◆ Activity: The answer must consist of every line from the data that holds the string "addr".
Start of Block
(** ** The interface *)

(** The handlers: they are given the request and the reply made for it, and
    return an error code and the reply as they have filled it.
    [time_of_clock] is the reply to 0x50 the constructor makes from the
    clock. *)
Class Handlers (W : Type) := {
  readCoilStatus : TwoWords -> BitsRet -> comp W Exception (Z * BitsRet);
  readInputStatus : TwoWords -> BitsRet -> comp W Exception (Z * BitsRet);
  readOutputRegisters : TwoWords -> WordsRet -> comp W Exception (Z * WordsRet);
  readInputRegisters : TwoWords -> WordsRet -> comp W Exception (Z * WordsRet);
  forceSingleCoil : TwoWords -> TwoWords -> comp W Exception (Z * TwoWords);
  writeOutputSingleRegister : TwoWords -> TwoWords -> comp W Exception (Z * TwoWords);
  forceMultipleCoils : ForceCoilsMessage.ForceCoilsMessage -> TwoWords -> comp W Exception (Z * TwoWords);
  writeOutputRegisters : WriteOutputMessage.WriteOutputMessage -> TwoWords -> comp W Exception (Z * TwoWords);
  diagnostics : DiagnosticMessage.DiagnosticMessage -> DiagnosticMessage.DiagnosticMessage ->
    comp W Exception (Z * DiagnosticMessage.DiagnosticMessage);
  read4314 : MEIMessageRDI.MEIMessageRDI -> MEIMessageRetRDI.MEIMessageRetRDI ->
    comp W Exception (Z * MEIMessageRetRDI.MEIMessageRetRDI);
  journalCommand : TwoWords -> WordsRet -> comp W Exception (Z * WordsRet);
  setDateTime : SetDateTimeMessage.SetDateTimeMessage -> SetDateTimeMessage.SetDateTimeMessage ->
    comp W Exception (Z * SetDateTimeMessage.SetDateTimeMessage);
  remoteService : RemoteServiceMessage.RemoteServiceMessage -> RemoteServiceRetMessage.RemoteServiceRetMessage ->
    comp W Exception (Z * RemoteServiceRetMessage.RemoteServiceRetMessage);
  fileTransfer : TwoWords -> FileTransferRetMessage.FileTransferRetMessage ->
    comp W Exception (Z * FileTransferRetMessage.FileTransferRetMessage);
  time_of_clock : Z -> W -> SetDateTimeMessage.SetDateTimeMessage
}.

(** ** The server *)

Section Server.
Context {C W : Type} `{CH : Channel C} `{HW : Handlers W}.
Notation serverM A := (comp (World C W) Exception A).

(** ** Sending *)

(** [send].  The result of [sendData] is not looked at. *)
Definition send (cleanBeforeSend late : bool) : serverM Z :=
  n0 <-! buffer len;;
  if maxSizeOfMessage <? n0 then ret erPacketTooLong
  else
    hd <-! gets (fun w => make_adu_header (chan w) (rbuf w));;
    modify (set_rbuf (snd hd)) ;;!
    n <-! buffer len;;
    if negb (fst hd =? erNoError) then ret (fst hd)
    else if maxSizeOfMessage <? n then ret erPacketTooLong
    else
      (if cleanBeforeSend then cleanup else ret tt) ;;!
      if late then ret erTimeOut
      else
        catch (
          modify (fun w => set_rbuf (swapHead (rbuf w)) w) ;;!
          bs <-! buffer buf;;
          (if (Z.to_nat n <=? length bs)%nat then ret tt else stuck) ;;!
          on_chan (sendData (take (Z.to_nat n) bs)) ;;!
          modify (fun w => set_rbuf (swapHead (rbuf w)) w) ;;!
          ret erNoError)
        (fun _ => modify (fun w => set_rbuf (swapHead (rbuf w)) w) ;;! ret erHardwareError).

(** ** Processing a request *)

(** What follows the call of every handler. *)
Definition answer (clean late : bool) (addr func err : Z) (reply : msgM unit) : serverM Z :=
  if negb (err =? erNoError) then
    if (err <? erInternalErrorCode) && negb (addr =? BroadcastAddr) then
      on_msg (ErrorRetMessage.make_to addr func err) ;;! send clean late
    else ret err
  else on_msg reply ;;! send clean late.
End of Block
◆ Result:
Definition answer (clean late : bool) (addr func err : Z) (reply : msgM unit) : serverM Z :=
    if (err <? erInternalErrorCode) && negb (addr =? BroadcastAddr) then
      on_msg (ErrorRetMessage.make_to addr func err) ;;! send clean late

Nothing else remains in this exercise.